Background and Aims: Lerodalcibep (LIB), a small recombinant fusion protein of a PCSK9‐binding domain (adnectin) and albumin, demonstrated highly effective PCSK9 and LDL‐C suppression in Phase 2 studies. This global Phase 3 trial included India and Turkey, evaluated safety and efficacy of LIB 300 mg SC QM compared to evolocumab (EVO) 420 mg SC QM in genetically confirmed HoFH patients with novel variants on stable lipid lowering therapy not receiving LDL‐apheresis. Methods: Eligible patients (age ≥10 years) were randomized to either LIB or EVO for 24 weeks (Period A) followed by an 8 week ‘washout’ and crossed over to the alternate therapy for the next 24 weeks (Period B). Results: Of 82 HoFH patients screened, 65 entered Period A and 56 completed both Periods (mean age 29; range 10‐58 years; 45% male; mean baseline LDL‐C 401 mg/dL); Mean (SD) reduction in LDL‐C was ‐9.6% (24.3) on LIB and ‐11.7% (27.4) on EVO. LDL‐C reductions were highly variable but were similar with LIB and EVO in individual subjects (r=0.79; p<0.001) ‐ figure.
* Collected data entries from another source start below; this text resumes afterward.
Lemma run_migrate_timers n : (size mo0 <= n)%nat -> inv old To mo0 [] s0 -> inv new Tn mn0 [] s0 ->
  (forall r, bases s0 !! old = Some r -> running_timer r = 0) ->
  exists s' mn', migrate_timers BITS TVR_BITS TVN_BITS new n false old s0 = Some (tt, s') /\ moved s' ∅ mn'.
Proof using HR HN HS HB Hne Hexp.
  intros Hn I J Hz; assert (M : moved s0 mo0 mn0) by (constructor; auto).
  pose proof I as (_ & r & Hr & _); pose proof (pow_pos TVR_BITS ltac:(lia)); pose proof (pow_pos TVN_BITS ltac:(lia)).
  unfold migrate_timers; rewrite run_assert, (run_bind_some _ _ _ _ _ (run_tbase_at _ _ _ Hr)), (Hz r Hr), run_assert; unfold TVR_SIZE, TVN_SIZE.
  destruct (run_migrate_loop n [TV1] Hn (Z.to_nat (2 ^ TVR_BITS)) 0 s0 mo0 mn0 r ltac:(lia)) as (s1 & mo1 & mn1 & r1 & R1 & M1 & Hr1 & _ & F1); try done.
  { intros lv ->%list_elem_of_singleton; unfold slots; lia. }
  destruct (run_migrate_loop n [TV2; TV3; TV4; TV5] Hn (Z.to_nat (2 ^ TVN_BITS)) 0 s1 mo1 mn1 r1 ltac:(lia)) as (s2 & mo2 & mn2 & r2 & R2 & M2 & Hr2 & E2 & F2); try done.
  { intros lv Hl; repeat (apply elem_of_cons in Hl as [->|Hl]; [unfold slots; lia|]); inversion Hl. }
  exists s2, mn2; rewrite (run_bind_some _ _ _ _ _ R1); split; [done|].
  rewrite <- (moved_all s2 mo2 mn2 r2 M2 Hr2); [done|]; intros lv j Hj; destruct (decide (lv = TV1)) as [->|N].
  - apply E2, F1; [left|simpl in Hj; lia].
  - apply F2; [rewrite !elem_of_cons; destruct lv; tauto|destruct lv; simpl in Hj; (done || lia)].
Qed.
End Migrate.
Mean free PCSK9 levels were decreased by 81% at trough on LIB. Both drugs were well tolerated, with no treatment related safety concerns or deaths. [Formula presented] Conclusions: LIBerate‐HoFH is the largest randomized and diverse global trial conducted in genetically confirmed HoFH patients. Despite robust PCSK9 suppression, the LDL‐C response was highly variable but similar with both drugs. PCSK9 inhibitors remain standard of care in HoFH with good residual LDLR activity and worth assessing for those with novel variants but unknown LDLR activity.